設定部42は、検出データに基づくCT画像に対して、関心領域を設定する。「関心領域」とは、CT画像において注目すべき部分である。たとえば、造影検査を行う場合には、造影の対象となる部位を含むCT画像の領域を関心領域とする。
関心領域の設定の具体例について述べる。たとえば、表示部48に表示されたCT画像に対し、操作者は入力部46により注目する領域を指定する。設定部42は、指定されたCT画像の領域(画素)を関心領域として設定する。なお、本実施形態において、関心領域を設定するCT画像は2次元画像であるとする。また、設定される関心領域は、一つでも複数でもよい。
監視部43は、被検体Eに造影剤を注入した後に行われるプレップスキャンにより得られる時系列のCT画像に基づいて、設定部42により設定された関心領域のCT値の変化を監視する。プレップスキャンにより得られる時系列のCT画像、及び関心領域を設定するために用いたCT画像は、被検体Eの同じ位置をスキャンして得られたものである。
具体的には、監視部43は、プレップスキャンにより得られるCT画像から設定部42により設定された関心領域に対応する画素のCT値を抽出し、その平均値(或いは合計値でも可)を算出する。平均値(合計値)は、関心領域における造影剤の濃度を反映した値である。監視部43は、予め設定された閾値と算出されたCT値の平均値とを比較する。「閾値」は、関心領域内に造影剤が浸透しているかどうかを判断するための値である。関心領域のCT値の平均値が閾値を超える場合、関心領域には、造影検査が可能な程度に造影剤が浸透している。この場合、監視部43は、プレップスキャンを停止させる信号をスキャン制御部45に送る。逆に、関心領域のCT値の平均値が閾値を超えていない場合、関心領域には、造影検査が可能な程度に造影剤が浸透していない。この場合、監視部43は、プレップスキャンにより得られる新たなCT画像に対して上記と同様の処理を行う。本実施形態において、プレップスキャンにより得られる時系列のCT画像は、2次元画像である。2次元画像を監視することにより、造影剤の浸透度合いを2次元的に確認することができる。
なお、関心領域を設定するために用いるCT画像は、関心領域が識別可能な画像であればよい。つまり、関心領域を設定するために用いるCT画像は、プレップスキャンで得られるCT画像でもよいし、プレップスキャンとは別のタイミングで行われたスキャン(たとえば、過去に被検体Eの同じ位置をスキャンして得られたCT画像や、寝台の位置決めのための予備スキャン等)により得られるCT画像でもよい。
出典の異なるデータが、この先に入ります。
Definition new_db_backed (base : Z) (last : option Z) (window_size : Z) : res (Error E) DeathRowQueue :=
  let cap := Z.max 1 (Z.min window_size DEFAULT_MAX_BLOCK_CONSTRAINT) in
  match load_batch_from_db base cap [] with
  | (cache, Ok _) => Ok (DbBacked cache cap last)
  | (_, Err e) => Err e
  | (_, Panic) => Panic
  end.

Definition pop_front (base : Z) : M DeathRowQueue (Error E) (option DeathRow) := fun q =>
  match q with
  | DbBacked cache cap last =>
      match fill_cache base cap cache with
      | (row :: cache, Ok _) => (DbBacked cache cap last, Ok (Some row))
      | ([], Ok _) => (DbBacked [] cap last, Ok None)
      | (cache, Err e) => (DbBacked cache cap last, Err e)
      | (cache, Panic) => (DbBacked cache cap last, Panic)
      end
  | Mem (row :: rows) index => (Mem rows (foldr delete index (elements (row_deleted row))), Ok (Some row))
  | Mem [] index => (Mem [] index, Ok None)
  end.

(** The block at an index of the queue; in memory an index out of range is a panic *)
Definition queue_have_block (h : BlockHash) (i : nat) (q : DeathRowQueue) : res (Error E) HaveBlock :=
  match q with
  | DbBacked cache _ _ =>
      match cache !! i with
      | Some row => Ok (have_of_bool (bool_decide (row_hash row = h)))
      | None => Ok Maybe
      end
  | Mem rows _ =>
      let? row := expect (rows !! i) in Ok (have_of_bool (bool_decide (row_hash row = h)))
  end.

Definition queue_len (base : Z) (q : DeathRowQueue) : Z :=
  match q with
  | DbBacked _ _ last => match last with Some l => wsub 64 (wadd 64 l 1) base | None => 0 end
  | Mem rows _ => Z.of_nat (length rows)
  end.

Definition new_window (fuel : nat) (window_size : Z) (count_insertions : bool) : res (Error E) RefWindow :=
  let? r := read_meta get_meta LastPrunedKey in
  let? base := match r with
               | Some (LastPrunedOf n) => Ok (wadd 64 n 1)
               | Some _ => Err (StateDb Decoding)
               | None => Ok 0
               end in
  let? r := read_meta get_meta LastCanonicalKey in
  let? last := match r with
               | Some (LastCanonicalOf _ n) => Ok (Some n)
               | Some _ => Err (StateDb Decoding)
               | None => Ok None
               end in
  let? q := (if count_insertions then new_mem fuel base else new_db_backed base last window_size) in
  Ok (mkWindow q base).
(* ===== verification/Window.v ===== *)
(** The pruning window in memory, and the database behind it.

    client/state-db/src/pruning.rs with a queue in memory: [window_ok] says which death rows the
    blocks in the window have; noting a canonical block and pruning the oldest one, against the
    list of the blocks' records; the loop of [prune] (client/state-db/src/lib.rs); what the
    commits do to the columns of the database, and the window read back from its journal. *)

From stdpp Require Import base numbers list option gmap sets fin_maps.
From S2P Require Import Prelude NonCanonical Journal Pruning StateDb.

Local Open Scope Z_scope.
Local Open Scope rust_scope.

Section window.
Context {BlockHash Key DBValue : Type} `{Countable BlockHash} `{Countable Key}.
Abbreviation CommitSet := (@CommitSet BlockHash Key DBValue).
Abbreviation RefWindow := (@RefWindow BlockHash Key _ _).
Abbreviation PruningRecord := (@PruningRecord BlockHash Key).
Abbreviation Database := (@Database BlockHash Key DBValue _ _).
Abbreviation MetaValue := (@MetaValue BlockHash Key DBValue).
Implicit Types (w : RefWindow) (recs gone : list PruningRecord) (c : CommitSet) (db : Database).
処理部44は、プレップスキャンの結果と心電計50で取得される心電図に基づいて処理を行う。処理部44は、算出部44aと、決定部44bとを含んで構成されている。
算出部44aは、プレップスキャンにより得られる時系列のCT画像に基づいて、関心領域の動きを示す変位量を算出する。たとえば、心臓に対してプレップスキャンを行う場合、得られるCT画像には心拍の影響が生じる。つまり、CT画像における関心領域の位置はCT画像を取得する時刻により変動する。そこで、算出部44aは、プレップスキャンによる1枚目のCT画像における関心領域の位置を基準とし、それ以降のプレップスキャンによるCT画像における関心領域の位置の変動を変位量として算出する。算出部44aは、算出された変位量とプレップスキャンが行われた時間(CT画像が取得された時間)とを関連付けたデータを記憶部47に送る。記憶部47は、当該データを記憶する。上述の通り、本実施形態において、プレップスキャンにより得られる時系列のCT画像は、2次元画像である。よって、算出部44aは、関心領域の2次元的な動き(たとえば、心臓の拡張・収縮)を示す変位量を算出することができる。なお、本実施形態において、「関心領域の動き」と「被検体Eの動き」とは同一であるものとする。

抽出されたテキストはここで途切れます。